Automatic classification of sentences for evidence based medicine

  • Authors:
  • Su Nam Kim;David Martinez;Lawrence Cavedon

  • Affiliations:
  • NICTA & University of Melbourne, Melbourne, Australia;NICTA & University of Melbourne, Melbourne, Australia;NICTA & University of Melbourne, Melbourne, Australia

  • Venue:
  • DTMBIO '10 Proceedings of the ACM fourth international workshop on Data and text mining in biomedical informatics
  • Year:
  • 2010

Quantified Score

Hi-index 0.00

Visualization

Abstract

AIM Given a set of pre-defined medical categories used in Evidence Based Medicine, we aim to automatically annotate sentences in medical abstracts with these labels. METHOD We construct a corpus of 1,000 medical abstracts annotated by hand with medical categories (e.g. "Intervention", "Outcome").
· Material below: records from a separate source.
(** The loop, whatever the service does: which pages it asks for, when it
    stops, and with what. *)
Lemma fetch_pages_trace collection fuel :
  ∀ page options acc w, 1 ≤ page →
    ∃ new,
      wire (fetch_pages fuel collection options page acc w).2 = wire w ++ new ∧
      page_of <$> new
        = (λ p, Some (Go.Itoa p)) <$> seqZ page (Z.of_nat (length new)) ∧
      match (fetch_pages fuel collection options page acc w).1 with
      | Some (Ok records) =>
          ∃ earlier last resp,
            new = earlier ++ [last] ∧ more_pages page earlier ∧
            page_answer last.2 = Ok resp ∧
            TotalPages resp ≤ page + Z.of_nat (length earlier) ∧
            records = acc ++ (new ≫= items_of)
      | Some (Err e) =>
          (more_pages page new ∧ e = ErrWrap "failed to create request") ∨
          (∃ earlier last,
             new = earlier ++ [last] ∧ more_pages page earlier ∧
             page_answer last.2 = Err e)
      | None => more_pages page new ∧ length new = fuel
      end.
Proof.
  induction fuel as [|fuel IH]; intros page options acc w Hpage;
    cbn [fetch_pages].
  { exists []. rewrite app_nil_r. split_and!; try done; apply more_pages_nil. }
  rewrite getRecordPage_run. cbn zeta.
  destruct (NewRequest_ok _ _).
  2:{ exists []. rewrite app_nil_r. split_and!; try done.
      left. split; [apply more_pages_nil|done]. }
  set (req := page_request _ _ _ _).
  set (x := (req, (serve (remote w) req).1)).
  assert (Hx : page_of x = Some (Go.Itoa page)) by apply page_request_page.
  destruct (page_answer (serve (remote w) req).1) as [resp|e] eqn:Hans.
  2:{ exists [x]. split_and!; [done|by apply single_page|].
      right. exists [], x. split_and!; [done|apply more_pages_nil|done]. }
  destruct (decide (page >= TotalPages resp)) as [Hlast|Hmore].
  { rewrite bool_decide_eq_true_2 by done.
    exists [x]. split_and!; [done|by apply single_page|].
    exists [], x, resp. split_and!; [done|apply more_pages_nil|done|cbn; lia|].
    cbn [mbind list_bind]. unfold x.
    rewrite (items_of_delivered _ _ resp) by done. by rewrite app_nil_r. }
  rewrite bool_decide_eq_false_2 by done.
  destruct (page_answer_delivered _ _ Hans)
    as (code & text & payload & Hresp & _ & Hd).
  pose proof (total_is_int _ _ _ _ _ _ Hresp Hd) as Hint.
  unfold Go.incr. rewrite wrap_is_int
    by (unfold Go.is_int, Go.int_min, Go.int_max in *; lia).
  destruct (IH (page + 1) (set_Page options page) (acc ++ Items resp)
              (exchanged w req (serve (remote w) req).1 (serve (remote w) req).2))
    as (new & Hwire & Hpages & Hrun); [lia|].
  exists (x :: new). split_and!.
  - rewrite Hwire. cbn. by rewrite <- app_assoc.
  - cbn [length]. rewrite (seqZ_cons page) by lia. cbn [fmap list_fmap].
    f_equal; [done|]. rewrite Hpages. do 2 f_equal; lia.
  - destruct (fetch_pages _ _ _ _ _ _).1 as [[records|e]|].
    + destruct Hrun as (earlier & last & r & -> & Hearlier & Hlast & Htotal & ->).
      exists (x :: earlier), last, r. split_and!; [done| |done| |].
      * by apply (more_pages_cons _ _ _ resp); [done|lia|].
      * cbn [length]. lia.
      * cbn [mbind list_bind]. unfold x.
        rewrite (items_of_delivered _ _ resp) by done.
        by rewrite <- app_assoc.
    + destruct Hrun as [[Hnew ->]|(earlier & last & -> & Hearlier & Hlast)].
      * left. split; [|done].
        by apply (more_pages_cons _ _ _ resp); [done|lia|].
      * right. exists (x :: earlier), last. split_and!; [done| |done].
        by apply (more_pages_cons _ _ _ resp); [done|lia|].
    + destruct Hrun as [Hnew <-]. split; [|done].
      by apply (more_pages_cons _ _ _ resp); [done|lia|].
Qed.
We explore the use of various features based on lexical, semantic, structural, and sequential information in the data, using Conditional Random Fields (CRF) for classification. RESULT For the classification tasks over all labels, our systems achieved micro-averaged F-scores of 80.9% and 66.9% in structured and unstructured datasets respectively, using sequential features. In labeling only key sentences, our systems produced F-scores of 89.3% and 74.0% in structured and unstructured datasets respectively, using the same sequential features. The results over an external dataset were lower (F-scores of 63.1% for all-labels, and 83.8% for key sentences). CONCLUSION Of the features we used, the best for classifying any given sentence in an abstract are based on unigrams, section headings, and sequential information from preceding sentences. These features resulted in improved performance over a simple bag-of-words approach, and outperform feature sets used in previous work.